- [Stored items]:
::::::

(** * dng_sdk.py: the gyp build descriptor of the dng_sdk target

    A shallow embedding of [source/lib/dng_sdk/dng_sdk.py].  The script is a
    sequence of top-level statements: it binds the global
    [gyp_build_object] to a dict literal (lines 10-174), parses the
    [--modules] option with [argparse] (lines 176-180), appends two feature
    defines to [gyp_build_object['targets'][0]['defines']] (lines 182-190)
    and prints the object (line 192).

    Python objects are modelled as a tree of strings, lists and
    insertion-ordered dicts.  Every container of the script is created by a
    literal and is reachable through its parent only, so there is no
    aliasing and an in-place [append] is an update along the access path.
    Statements are computations in a state-and-exception monad whose state
    holds the global [gyp_build_object] and what was printed.

    Not modelled: lines 4-8 (the [sys.path] bootstrap and
    [from commonlib import *]); no name they bind is read before the
    script rebinds it.  The tokenisation of [sys.argv] by [argparse] is
    abstracted to the raw value handed to [--modules], if any; what
    [default=] and [choices=] decide is modelled. *)

From Stdlib Require Import String Ascii List ZArith Bool Lia.
Import ListNotations.
Open Scope string_scope.
Open Scope list_scope.

#[local] Set Warnings "-register-all".

(** ** Python objects *)

Inductive value : Type :=
| Str (s : string)
| Lst (items : list value)
| Dict (entries : list (string * value)).

(** A subscript [o[k]] with a string key or [o[i]] with an index. *)
Inductive subscript : Type :=
| Key (k : string)
| Idx (i : nat).

Inductive exn : Type :=
| KeyError (k : subscript)
| IndexError
| TypeError
| AttributeError
| NameError (name : string)
| SystemExit (code : Z).

Inductive outcome (A : Type) : Type :=
| Return (a : A)
| Raise (e : exn).
Arguments Return {A} a.
Arguments Raise {A} e.

Module Py.

(** [d[k]] on the entries of a dict: the value bound to [k], if any. *)
Fixpoint dict_get (k : string) (d : list (string * value)) : option value :=
  match d with
  | [] => None
  | (k', v) :: d' => if String.eqb k k' then Some v else dict_get k d'
  end.

(** [d[k] = v]: a bound key keeps its position, a new key goes last. *)
Fixpoint dict_set (k : string) (v : value) (d : list (string * value))
  : list (string * value) :=
  match d with
  | [] => [(k, v)]
  | (k', v') :: d' =>
      if String.eqb k k' then (k', v) :: d' else (k', v') :: dict_set k v d'
  end.

(** [l[i] = v] for an index in range; out of range is caught by the read
    that precedes every write below. *)
Fixpoint list_set (i : nat) (v : value) (l : list value) : list value :=
  match l, i with
  | [], _ => []
  | _ :: l', O => v :: l'
  | x :: l', S i' => x :: list_set i' v l'
  end.

Definition char_at (i : nat) (s : string) : option value :=
  match String.get i s with
  | Some c => Some (Str (String c EmptyString))
  | None => None
  end.

(** [o[s]]: dicts raise [KeyError] on a missing key (an index is never a
    key of these string-keyed dicts), lists and strings raise [TypeError]
    on a string subscript and [IndexError] out of range. *)
Definition getitem (o : value) (s : subscript) : outcome value :=
  match o, s with
  | Dict d, Key k =>
      match dict_get k d with Some v => Return v | None => Raise (KeyError s) end
  | Dict _, Idx _ => Raise (KeyError s)
  | Lst l, Idx i =>
      match nth_error l i with Some v => Return v | None => Raise IndexError end
  | Lst _, Key _ => Raise TypeError
  | Str x, Idx i =>
      match char_at i x with Some v => Return v | None => Raise IndexError end
  | Str _, Key _ => Raise TypeError
  end.

(** Puts the updated child back under the subscript it was read from. *)
Definition setitem (o : value) (s : subscript) (child : value) : value :=
  match o, s with
  | Dict d, Key k => Dict (dict_set k child d)
  | Lst l, Idx i => Lst (list_set i child l)
  | _, _ => o
  end.

(** [o.append(x)]: only lists have the method. *)
Definition append (o : value) (x : value) : outcome value :=
  match o with
  | Lst l => Return (Lst (l ++ [x]))
  | _ => Raise AttributeError
  end.

(** [o[s1]...[sn]]: the object reached from [o] along [path]. *)
Fixpoint lookup (path : list subscript) (o : value) : outcome value :=
  match path with
  | [] => Return o
  | s :: path' =>
      match getitem o s with
      | Return child => lookup path' child
      | Raise e => Raise e
      end
  end.

(** [o[s1]...[sn].append(x)]: the subscripts are evaluated left to right,
    the list they reach is extended in place, and [o] afterwards shows the
    extended list at the same place. *)
Fixpoint append_at (path : list subscript) (x : value) (o : value)
  : outcome value :=
  match path with
  | [] => append o x
  | s :: path' =>
      match getitem o s with
      | Return child =>
          match append_at path' x child with
          | Return child' => Return (setitem o s child')
          | Raise e => Raise e
          end
      | Raise e => Raise e
      end
  end.

End Py.

(** ** Program state and statements *)

Record state : Type := mkState {
  gyp_build_object : option value;   (* the global; [None] while unbound *)
  stdout : list value                (* the objects printed so far *)
}.

Definition M (A : Type) : Type := state -> outcome A * state.

Definition ret {A} (a : A) : M A := fun st => (Return a, st).

Definition raise {A} (e : exn) : M A := fun st => (Raise e, st).

Definition bind {A B} (m : M A) (k : A -> M B) : M B :=
  fun st =>
    match m st with
    | (Return a, st') => k a st'
    | (Raise e, st') => (Raise e, st')
    end.

Notation "x <- c1 ;; c2" := (bind c1 (fun x => c2))
  (at level 61, c1 at next level, right associativity).
Notation "c1 ;; c2" := (bind c1 (fun _ => c2))
  (at level 61, right associativity).

(** ** The descriptor catalog (lines 10-174) *)

Definition baseline_defines : list value :=
  [ Str "<@(default_defines)"; Str "qDNGXMPFiles=0"; Str "qDNGXMPDocOps=0" ].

::::::

Return exactly the line that contains "Definition setitem (o" and every line after it, through the last line of the records.

Definition setitem (o : value) (s : subscript) (child : value) : value :=
  match o, s with
  | Dict d, Key k => Dict (dict_set k child d)
  | Lst l, Idx i => Lst (list_set i child l)
  | _, _ => o
  end.

(** [o.append(x)]: only lists have the method. *)
Definition append (o : value) (x : value) : outcome value :=
  match o with
  | Lst l => Return (Lst (l ++ [x]))
  | _ => Raise AttributeError
  end.

(** [o[s1]...[sn]]: the object reached from [o] along [path]. *)
Fixpoint lookup (path : list subscript) (o : value) : outcome value :=
  match path with
  | [] => Return o
  | s :: path' =>
      match getitem o s with
      | Return child => lookup path' child
      | Raise e => Raise e
      end
  end.

(** [o[s1]...[sn].append(x)]: the subscripts are evaluated left to right,
    the list they reach is extended in place, and [o] afterwards shows the
    extended list at the same place. *)
Fixpoint append_at (path : list subscript) (x : value) (o : value)
  : outcome value :=
  match path with
  | [] => append o x
  | s :: path' =>
      match getitem o s with
      | Return child =>
          match append_at path' x child with
          | Return child' => Return (setitem o s child')
          | Raise e => Raise e
          end
      | Raise e => Raise e
      end
  end.

End Py.

(** ** Program state and statements *)

Record state : Type := mkState {
  gyp_build_object : option value;   (* the global; [None] while unbound *)
  stdout : list value                (* the objects printed so far *)
}.

Definition M (A : Type) : Type := state -> outcome A * state.

Definition ret {A} (a : A) : M A := fun st => (Return a, st).

Definition raise {A} (e : exn) : M A := fun st => (Raise e, st).

Definition bind {A B} (m : M A) (k : A -> M B) : M B :=
  fun st =>
    match m st with
    | (Return a, st') => k a st'
    | (Raise e, st') => (Raise e, st')
    end.

Notation "x <- c1 ;; c2" := (bind c1 (fun x => c2))
  (at level 61, c1 at next level, right associativity).
Notation "c1 ;; c2" := (bind c1 (fun _ => c2))
  (at level 61, right associativity).

(** ** The descriptor catalog (lines 10-174) *)

Definition baseline_defines : list value :=
  [ Str "<@(default_defines)"; Str "qDNGXMPFiles=0"; Str "qDNGXMPDocOps=0" ].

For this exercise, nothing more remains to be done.